> Task description: Would you output the entries below only from the line containing "command has set" through the line containing "Definition spawn (kind", exactly as they stand and with both ends included?

> The data:

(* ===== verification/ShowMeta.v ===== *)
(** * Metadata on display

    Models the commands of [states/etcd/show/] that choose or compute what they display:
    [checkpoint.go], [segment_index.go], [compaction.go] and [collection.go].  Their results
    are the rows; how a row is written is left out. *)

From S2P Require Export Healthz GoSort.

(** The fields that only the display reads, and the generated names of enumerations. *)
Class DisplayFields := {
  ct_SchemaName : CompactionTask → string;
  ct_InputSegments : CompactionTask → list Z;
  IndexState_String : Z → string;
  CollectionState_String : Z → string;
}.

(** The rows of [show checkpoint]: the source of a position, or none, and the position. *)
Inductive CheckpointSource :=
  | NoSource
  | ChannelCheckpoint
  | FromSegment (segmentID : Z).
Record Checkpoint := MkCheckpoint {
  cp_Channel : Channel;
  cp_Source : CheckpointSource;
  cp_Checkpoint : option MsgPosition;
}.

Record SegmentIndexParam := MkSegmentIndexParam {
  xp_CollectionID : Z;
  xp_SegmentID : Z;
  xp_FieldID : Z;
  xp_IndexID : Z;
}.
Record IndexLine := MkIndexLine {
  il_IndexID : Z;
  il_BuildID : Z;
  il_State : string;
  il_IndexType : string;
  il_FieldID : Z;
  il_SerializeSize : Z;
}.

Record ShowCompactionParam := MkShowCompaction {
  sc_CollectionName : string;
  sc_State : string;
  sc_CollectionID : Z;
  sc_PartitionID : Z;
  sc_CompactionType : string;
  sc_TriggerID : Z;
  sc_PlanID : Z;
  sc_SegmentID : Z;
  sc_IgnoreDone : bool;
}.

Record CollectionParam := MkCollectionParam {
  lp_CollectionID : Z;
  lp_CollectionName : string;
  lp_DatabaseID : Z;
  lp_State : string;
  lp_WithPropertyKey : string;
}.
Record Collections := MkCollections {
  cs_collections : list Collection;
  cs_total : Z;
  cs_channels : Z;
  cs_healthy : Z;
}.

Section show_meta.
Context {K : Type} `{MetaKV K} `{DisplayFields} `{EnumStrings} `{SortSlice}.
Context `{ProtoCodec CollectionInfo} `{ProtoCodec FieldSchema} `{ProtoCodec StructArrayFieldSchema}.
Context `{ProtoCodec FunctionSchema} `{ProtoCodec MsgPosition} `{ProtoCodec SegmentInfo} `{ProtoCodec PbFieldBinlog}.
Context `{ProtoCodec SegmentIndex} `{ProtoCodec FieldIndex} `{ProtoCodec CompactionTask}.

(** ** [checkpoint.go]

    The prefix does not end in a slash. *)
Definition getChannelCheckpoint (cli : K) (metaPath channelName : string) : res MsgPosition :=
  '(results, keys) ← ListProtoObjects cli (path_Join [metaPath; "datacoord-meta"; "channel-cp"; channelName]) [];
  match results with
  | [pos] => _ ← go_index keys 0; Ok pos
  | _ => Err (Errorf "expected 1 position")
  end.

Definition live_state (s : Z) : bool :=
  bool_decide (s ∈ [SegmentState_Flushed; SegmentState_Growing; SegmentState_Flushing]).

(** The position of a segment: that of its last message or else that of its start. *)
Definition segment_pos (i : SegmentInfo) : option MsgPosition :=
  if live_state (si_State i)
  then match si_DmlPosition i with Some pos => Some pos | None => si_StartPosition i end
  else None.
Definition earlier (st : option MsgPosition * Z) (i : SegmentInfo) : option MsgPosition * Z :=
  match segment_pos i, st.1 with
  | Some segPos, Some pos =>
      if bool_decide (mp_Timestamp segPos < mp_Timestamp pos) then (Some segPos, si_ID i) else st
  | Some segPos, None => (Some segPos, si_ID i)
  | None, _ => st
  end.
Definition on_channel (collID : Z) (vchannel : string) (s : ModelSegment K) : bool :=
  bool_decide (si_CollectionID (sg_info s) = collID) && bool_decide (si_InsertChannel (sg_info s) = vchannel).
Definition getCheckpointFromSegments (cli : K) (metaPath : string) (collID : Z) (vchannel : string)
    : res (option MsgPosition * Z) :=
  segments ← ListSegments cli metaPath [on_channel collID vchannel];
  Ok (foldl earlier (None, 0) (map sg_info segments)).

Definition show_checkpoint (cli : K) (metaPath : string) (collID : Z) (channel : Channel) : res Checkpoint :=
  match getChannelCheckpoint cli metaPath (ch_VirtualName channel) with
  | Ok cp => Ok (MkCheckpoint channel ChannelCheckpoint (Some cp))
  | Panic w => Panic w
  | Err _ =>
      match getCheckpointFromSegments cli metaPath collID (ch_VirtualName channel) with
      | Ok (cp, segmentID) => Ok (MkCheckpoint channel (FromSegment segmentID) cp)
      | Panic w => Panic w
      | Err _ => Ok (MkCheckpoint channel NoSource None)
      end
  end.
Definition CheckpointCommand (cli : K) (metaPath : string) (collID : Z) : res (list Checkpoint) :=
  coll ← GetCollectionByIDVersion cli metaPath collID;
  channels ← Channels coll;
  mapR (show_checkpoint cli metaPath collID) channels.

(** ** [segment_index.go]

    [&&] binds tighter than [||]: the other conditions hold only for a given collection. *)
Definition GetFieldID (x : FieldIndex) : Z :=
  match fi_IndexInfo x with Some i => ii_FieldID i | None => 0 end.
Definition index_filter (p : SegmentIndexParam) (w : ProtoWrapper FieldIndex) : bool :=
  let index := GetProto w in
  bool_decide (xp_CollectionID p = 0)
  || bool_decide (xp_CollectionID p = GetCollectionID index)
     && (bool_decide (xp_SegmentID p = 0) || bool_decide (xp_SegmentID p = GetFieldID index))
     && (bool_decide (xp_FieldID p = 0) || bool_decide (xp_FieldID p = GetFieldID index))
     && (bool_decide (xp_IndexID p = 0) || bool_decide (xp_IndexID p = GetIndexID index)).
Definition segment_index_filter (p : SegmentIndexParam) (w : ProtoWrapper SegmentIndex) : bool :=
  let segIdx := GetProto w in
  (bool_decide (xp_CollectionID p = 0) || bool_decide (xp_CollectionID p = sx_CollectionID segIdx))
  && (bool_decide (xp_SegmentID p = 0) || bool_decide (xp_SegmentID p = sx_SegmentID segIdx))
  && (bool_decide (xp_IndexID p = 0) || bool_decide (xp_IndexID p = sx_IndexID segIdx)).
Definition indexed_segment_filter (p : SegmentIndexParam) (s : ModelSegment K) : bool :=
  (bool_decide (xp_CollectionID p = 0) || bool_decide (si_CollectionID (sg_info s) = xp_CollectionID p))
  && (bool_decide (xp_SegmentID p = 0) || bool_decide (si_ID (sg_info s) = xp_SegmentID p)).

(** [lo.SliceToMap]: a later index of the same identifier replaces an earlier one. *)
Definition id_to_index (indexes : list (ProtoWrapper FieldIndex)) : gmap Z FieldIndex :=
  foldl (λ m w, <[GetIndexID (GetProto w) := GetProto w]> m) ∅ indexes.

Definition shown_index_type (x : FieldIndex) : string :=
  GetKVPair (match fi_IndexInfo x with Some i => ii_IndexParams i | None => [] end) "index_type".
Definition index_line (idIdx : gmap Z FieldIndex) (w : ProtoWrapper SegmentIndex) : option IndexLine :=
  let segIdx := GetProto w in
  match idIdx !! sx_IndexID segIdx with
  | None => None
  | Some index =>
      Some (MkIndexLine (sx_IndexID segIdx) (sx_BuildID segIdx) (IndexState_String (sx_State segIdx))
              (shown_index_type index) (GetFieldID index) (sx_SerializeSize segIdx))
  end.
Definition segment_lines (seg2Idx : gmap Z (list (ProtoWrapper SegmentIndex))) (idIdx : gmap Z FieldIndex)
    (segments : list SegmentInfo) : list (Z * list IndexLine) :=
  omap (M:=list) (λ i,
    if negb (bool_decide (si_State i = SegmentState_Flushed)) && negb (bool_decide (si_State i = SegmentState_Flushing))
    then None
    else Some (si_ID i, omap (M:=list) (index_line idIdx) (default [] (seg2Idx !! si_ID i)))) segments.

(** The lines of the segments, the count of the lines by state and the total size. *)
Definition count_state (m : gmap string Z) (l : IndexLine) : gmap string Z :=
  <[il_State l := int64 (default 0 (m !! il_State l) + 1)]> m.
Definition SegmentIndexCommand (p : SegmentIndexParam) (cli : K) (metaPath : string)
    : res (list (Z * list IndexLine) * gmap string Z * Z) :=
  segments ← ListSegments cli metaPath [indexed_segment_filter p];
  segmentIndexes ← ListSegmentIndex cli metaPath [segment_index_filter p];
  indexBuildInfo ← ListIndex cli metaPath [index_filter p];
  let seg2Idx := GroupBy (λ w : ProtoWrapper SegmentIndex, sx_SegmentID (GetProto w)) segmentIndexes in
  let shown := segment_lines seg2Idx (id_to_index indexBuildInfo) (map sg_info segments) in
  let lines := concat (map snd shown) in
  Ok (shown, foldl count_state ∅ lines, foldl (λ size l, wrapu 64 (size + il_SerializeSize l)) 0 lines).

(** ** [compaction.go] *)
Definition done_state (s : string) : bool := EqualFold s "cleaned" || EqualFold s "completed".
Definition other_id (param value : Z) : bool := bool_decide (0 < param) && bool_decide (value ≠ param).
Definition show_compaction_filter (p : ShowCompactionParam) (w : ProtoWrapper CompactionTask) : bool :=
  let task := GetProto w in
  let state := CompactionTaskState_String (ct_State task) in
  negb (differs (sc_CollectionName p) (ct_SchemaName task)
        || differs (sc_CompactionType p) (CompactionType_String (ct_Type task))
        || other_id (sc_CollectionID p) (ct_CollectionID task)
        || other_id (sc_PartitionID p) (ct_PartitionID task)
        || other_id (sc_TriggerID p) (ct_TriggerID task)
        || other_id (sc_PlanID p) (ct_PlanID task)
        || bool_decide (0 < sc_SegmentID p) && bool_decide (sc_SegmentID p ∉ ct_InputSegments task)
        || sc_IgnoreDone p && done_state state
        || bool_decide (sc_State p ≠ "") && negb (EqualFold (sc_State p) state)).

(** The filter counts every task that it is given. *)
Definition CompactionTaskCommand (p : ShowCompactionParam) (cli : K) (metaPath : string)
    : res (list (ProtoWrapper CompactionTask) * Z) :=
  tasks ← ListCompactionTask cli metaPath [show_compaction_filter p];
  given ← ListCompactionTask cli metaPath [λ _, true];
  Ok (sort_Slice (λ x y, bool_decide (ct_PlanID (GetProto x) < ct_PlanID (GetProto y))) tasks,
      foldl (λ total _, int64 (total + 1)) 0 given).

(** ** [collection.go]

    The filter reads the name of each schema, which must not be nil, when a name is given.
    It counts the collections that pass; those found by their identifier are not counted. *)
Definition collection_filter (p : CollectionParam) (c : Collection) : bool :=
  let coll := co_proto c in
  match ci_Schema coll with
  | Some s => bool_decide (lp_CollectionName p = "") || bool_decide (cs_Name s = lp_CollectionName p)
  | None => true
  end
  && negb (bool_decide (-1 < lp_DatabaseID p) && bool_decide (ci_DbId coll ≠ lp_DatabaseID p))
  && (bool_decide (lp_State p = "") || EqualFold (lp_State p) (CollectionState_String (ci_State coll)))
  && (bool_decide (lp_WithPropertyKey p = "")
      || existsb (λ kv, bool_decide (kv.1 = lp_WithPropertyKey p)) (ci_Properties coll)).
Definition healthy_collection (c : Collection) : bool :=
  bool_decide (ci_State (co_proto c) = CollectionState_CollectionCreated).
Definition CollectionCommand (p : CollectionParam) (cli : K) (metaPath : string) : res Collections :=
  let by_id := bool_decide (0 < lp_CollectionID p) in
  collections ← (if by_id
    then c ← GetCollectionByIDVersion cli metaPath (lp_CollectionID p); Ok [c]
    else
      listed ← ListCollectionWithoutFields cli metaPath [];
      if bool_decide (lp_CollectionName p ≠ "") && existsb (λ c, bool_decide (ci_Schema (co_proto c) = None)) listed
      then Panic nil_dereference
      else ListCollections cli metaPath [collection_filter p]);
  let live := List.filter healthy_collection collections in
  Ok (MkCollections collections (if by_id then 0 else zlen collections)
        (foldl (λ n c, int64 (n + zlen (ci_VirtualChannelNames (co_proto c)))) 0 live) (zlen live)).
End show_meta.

---

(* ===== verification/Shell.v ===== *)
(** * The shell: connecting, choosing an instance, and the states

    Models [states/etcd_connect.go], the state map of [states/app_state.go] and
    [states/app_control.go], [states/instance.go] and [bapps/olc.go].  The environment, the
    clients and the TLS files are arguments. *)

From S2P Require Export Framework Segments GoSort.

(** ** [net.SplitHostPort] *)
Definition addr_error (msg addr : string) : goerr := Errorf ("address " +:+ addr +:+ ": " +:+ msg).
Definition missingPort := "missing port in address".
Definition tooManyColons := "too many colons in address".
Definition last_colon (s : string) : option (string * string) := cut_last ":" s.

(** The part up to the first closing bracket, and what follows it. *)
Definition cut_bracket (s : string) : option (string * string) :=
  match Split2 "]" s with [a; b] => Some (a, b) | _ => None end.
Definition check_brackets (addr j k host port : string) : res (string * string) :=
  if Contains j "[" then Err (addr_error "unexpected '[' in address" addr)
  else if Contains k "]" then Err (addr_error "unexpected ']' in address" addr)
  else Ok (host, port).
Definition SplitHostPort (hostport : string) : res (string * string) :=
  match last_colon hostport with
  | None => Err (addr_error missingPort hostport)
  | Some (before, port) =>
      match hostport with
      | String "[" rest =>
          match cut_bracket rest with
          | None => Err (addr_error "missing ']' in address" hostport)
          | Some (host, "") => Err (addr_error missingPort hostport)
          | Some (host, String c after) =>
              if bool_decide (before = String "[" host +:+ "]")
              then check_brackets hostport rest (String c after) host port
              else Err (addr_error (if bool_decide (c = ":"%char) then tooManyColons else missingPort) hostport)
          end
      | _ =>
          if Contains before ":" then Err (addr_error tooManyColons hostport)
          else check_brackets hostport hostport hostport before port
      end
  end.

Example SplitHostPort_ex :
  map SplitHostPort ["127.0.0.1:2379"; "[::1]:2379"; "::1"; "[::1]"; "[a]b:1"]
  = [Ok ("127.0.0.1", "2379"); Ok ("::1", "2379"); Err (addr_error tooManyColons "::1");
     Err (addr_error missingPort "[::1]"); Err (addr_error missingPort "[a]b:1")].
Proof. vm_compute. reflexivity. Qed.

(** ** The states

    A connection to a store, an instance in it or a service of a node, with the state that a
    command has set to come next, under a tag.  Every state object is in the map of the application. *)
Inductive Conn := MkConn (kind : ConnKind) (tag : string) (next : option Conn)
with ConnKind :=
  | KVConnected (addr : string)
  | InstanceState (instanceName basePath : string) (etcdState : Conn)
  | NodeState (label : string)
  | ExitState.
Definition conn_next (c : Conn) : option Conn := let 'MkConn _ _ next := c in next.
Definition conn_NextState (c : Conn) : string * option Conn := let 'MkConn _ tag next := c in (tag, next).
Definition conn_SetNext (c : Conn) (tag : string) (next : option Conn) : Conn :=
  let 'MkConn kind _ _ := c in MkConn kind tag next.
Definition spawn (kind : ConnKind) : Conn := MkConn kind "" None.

> Answer for the task:
    command has set to come next, under a tag.  Every state object is in the map of the application. *)
Inductive Conn := MkConn (kind : ConnKind) (tag : string) (next : option Conn)
with ConnKind :=
  | KVConnected (addr : string)
  | InstanceState (instanceName basePath : string) (etcdState : Conn)
  | NodeState (label : string)
  | ExitState.
Definition conn_next (c : Conn) : option Conn := let 'MkConn _ _ next := c in next.
Definition conn_NextState (c : Conn) : string * option Conn := let 'MkConn _ tag next := c in (tag, next).
Definition conn_SetNext (c : Conn) (tag : string) (next : option Conn) : Conn :=
  let 'MkConn kind _ _ := c in MkConn kind tag next.
Definition spawn (kind : ConnKind) : Conn := MkConn kind "" None.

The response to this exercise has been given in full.